08Feb

Mayfield History

Mayfield was settled in 1760 it was locally called Philadelphia Bush as most people who settled there were from that city. Sir William Johnson called it Scotch Settlement trying to lure hard working European Settlers there. It was part of the Mayfield Patent of 1770 A land patent is evidence of right, title, and/or interest to a tract of land, usually granted by the federal, state or foreign government to an individual or private company. In this case granted to Sir William by the King of England. The town was established in 1794 from the old Town of Caughnawaga” ( Mohawk for at the rapids). The name Mayfield is an English name for “from the warriors field”. Anthonyville, Riceville, Wilkens Corners, Cranberry Creek, Vail Mills, Tolmantown, Dennies Hollow, Woods Hollow, Munsonville, Jackson Summit, Red Bunch Corners (named after red tipped hay that grew there), and Summit View were all part of the town.

Four fairly substantial creeks ran into the Mayfield. The Kennyetto, Cranberry, Mayfield, and Stony. Mostly a farming community important crops were hay, buckwheat, and potatoes. Natural resources were lumber and limestone which was later used by tanneries to remove the hair from hides. Mayfield was abundant in hemlock trees also used in the tanning process.

In 1773 Brothers Solomon and Selah Woodworth bought large tracts of land from Sir William and Solomon built what was known as “Mayfield Fort” or the “Sacandaga Blockade”. Selah left to go back to Connecticut before the Revolutionary War as he wanted to save his family from the fighting. Solomon was, however, a passionate patriot. Soon many others came together who supported him against the Tories and the Indians. The blockade suffered repeated raids by the Indians and the Tories in the winter of 1780. In March of that year a small band of Indians tried to burn the fort down. The next day they were given chase and all the Indians were killed. It prompted a group called the “9 months men” in which Solomon Woodworth was made a lieutenant and eventually became a captain at which time he formed a company of rangers in 1781.

The rangers, able bodied and well armed, would comb the area around the fort looking for Indians. An Indian was found one day in an ambush position and was fired upon. The shot in turn provided a signal. Appearing from their hiding places a large band of Indians set themselves upon the rangers. They outnumbered the rangers 2 to 1. Of the rangers fifteen escaped, forty-one were killed, wounded, or taken prisoner and Woodworth was killed.

In the late 1700’s to late 1800’s was a time of growth for the town of Mayfield especially in the hamlet of Riceville. Two tanneries, two taverns, four stores, a grist mill, sawmill, iron foundry, distillery, skin mill, school house, and a fulling mill. A fulling mill was place which involves the cleansing of wool to get rid of oils, dirt, and other impurities, and thickening it. Riceville was named after Oliver Rice who was a revolutionary war soldier and businessman. He built a clothiers mill in 1795 and ran the business until 1830. In the early 1800’s he built the Rice Homestead which still stands today.

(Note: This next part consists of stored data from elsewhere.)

Lemma BatchRun_first file w csv_files evs w' k :
  BatchRun file w csv_files evs w' →
  k ∈ inserted_keys evs →
  ∃ row signal g, first_row k (batch_rows (csv w) csv_files) = Some row ∧
                  row_signal row = Some signal ∧
                  samples_of w' file !! k = Some g ∧
                  datasets g = datasets (core_group k signal).
Proof.
  induction 1 as [w|w csv_file df evs1 w1 csv_files evs2 w2 Hcsv Hrows Hrest IH];
    [by intros ?%elem_of_nil|].
  rewrite inserted_keys_app. intros Hin.
  pose proof (RowsRun_extends _ _ _ _ _ Hrows) as (Hc & _ & _). simpl in Hc.
  pose proof (BatchRun_extends _ _ _ _ _ Hrest) as (_ & Hkeep & _).
  pose proof (BatchRun_grows _ _ _ _ _ Hrest) as (_ & _ & Hfresh).
  change (batch_rows (csv w) (csv_file :: csv_files))
    with (default [] (csv w !! csv_file) ++ batch_rows (csv w) csv_files).
  unfold DataFrame in *. rewrite Hcsv. cbn [default].
  destruct (decide (k ∈ inserted_keys evs1)) as [Hin1|Hnin1].
  - destruct (RowsRun_first _ _ _ _ _ _ Hrows Hin1) as (row & signal & g & Hf & Hs & Hg & Hd).
    exists row, signal, g. split_and!; try done.
    + by apply first_row_app_l.
    + by apply Hkeep.
  - apply elem_of_app in Hin as [?|Hin2]; [done|].
    destruct (IH Hin2) as (row & signal & g & Hf & Hs & Hg & Hd).
    exists row, signal, g. split_and!; try done.
    rewrite first_row_app_r; [by rewrite <- Hc|].
    apply RowsRun_stored in Hrows. revert Hrows. apply Forall_impl.
    intros r (time & Htime & [g0 Hg0]). unfold row_key. rewrite Htime. simpl.
    intros [= <-]. apply Hfresh in Hin2. congruence.
Qed.

(** X1. Every key a returned call reports as inserted is stored with
    the wavelength table and with the ten channel values, cast to
    float, of the first row of the batch that has this key; reading the
    two datasets back gives these arrays. *)
Theorem ingested_data_reads_back csv_files file w w' keys flag k :
  add_samples_from_csv csv_files file "3" w = (w', Ok (keys, flag)) →
  k ∈ keys →
  ∃ row signal,
    first_row k (batch_rows (csv w) csv_files) = Some row ∧
    row_signal row = Some signal ∧
    read_dataset (mkRef file ("samples/" +:+ k)) "Wavelengths" w'
    = (w', Ok (IntData AS7341_WAVELENGTHS)) ∧
    read_dataset (mkRef file ("samples/" +:+ k)) "Intensities" w'
    = (w', Ok (FloatData signal)).
Proof.
  intros Hrun Hin.
  apply add_samples_from_csv_run in Hrun as (evs & Hevs & -> & ->).
  destruct (BatchRun_first _ _ _ _ _ _ Hevs Hin) as (row & signal & g & Hf & Hs & Hg & Hd).
  rewrite csv_opened in Hf. exists row, signal. split_and!; [done|done|..].
  all: unfold read_dataset, get_group; simpl gname; rewrite resolve_rel; simpl gfile.
  all: rewrite Hg; simpl; rewrite Hd; simpl.
  - by rewrite lookup_insert_ne, lookup_insert_eq.
  - by rewrite lookup_insert_eq.
Qed.

(** ** Where a batch stops *)

(** A batch that has run up to a row stops the way that row does. *)
Lemma batch_stops_at_row
    files1 f files2 pre row post file w w0 acc0 w1 acc1 w2 e :
  for_each files1 (ingest_file file "3") ([], false) (opened file w) = (w0, Ok acc0) →
  csv w0 !! f = Some (pre ++ row :: post) →
  for_each pre (ingest_row file) acc0 (put_stdout ("Processing: " +:+ f) w0)
  = (w1, Ok acc1) →
  ingest_row file row acc1 w1 = (w2, Raise e) →
  add_samples_from_csv (files1 ++ f :: files2) file "3" w = (w2, Raise e).
Proof.
  intros Hfiles Hcsv Hpre Hrow.
  rewrite add_samples_from_csv_unfold, for_each_app.
  erewrite bind_ok by exact Hfiles.
  cbn [for_each]. apply bind_raise.
  rewrite ingest_file_unfold. cbv zeta.
  rewrite bool_decide_eq_true_2 by done. rewrite Hcsv, for_each_app.
  erewrite bind_ok by exact Hpre.
  cbn [for_each]. by apply bind_raise.
Qed.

In 1785 The Methodist Episcopal Church was built. Encountering some problems due to drunkenness, unchristian like conduct and the like some members were banned from the church. In 1823 the Presbyterian Church was built. Before 1840 there was a Quaker place of worship. The “Friends Meeting House” still stands today and is used as a private residence. Many churches formed and then disbanded throughout the years.

. The late 18th century Greek Revival was the home of a Civil War Captain by the name of Robert Shaw. Another true patriot He was also an abolitionist and community activist. He raised many companies of men whom he turned over for the civil war. He served with the 115th NY volunteers in 1862. He was injured in North Carolina spent five weeks in the hospital then returned to his regiment. He spent time as a prisoner of war. In 1865 he returned home . One of the slaves he aided in the underground stayed in the area and gained employment as a hotel porter. In the years that followed Shaw worked as a clerk, served as a supervisor, was active in Methodist church, co-editor, newspaper correspondent, and editor. His life was cut short by Brights disease in 1891. After his death the area he lived in became known as Shawville.

By 1878 there were nine stores in town. Mayfield incorporated in 1896 had 17 schools.
Unknown dates of history follows: At the end of Summit View road there was a tuberculosis sanitarium where patients could be treated and isolated. The mountain air was touted as a remedy for tuberculosis patients and many came to spend time there. And in Jackson Summit there was also reported to be a gold mine.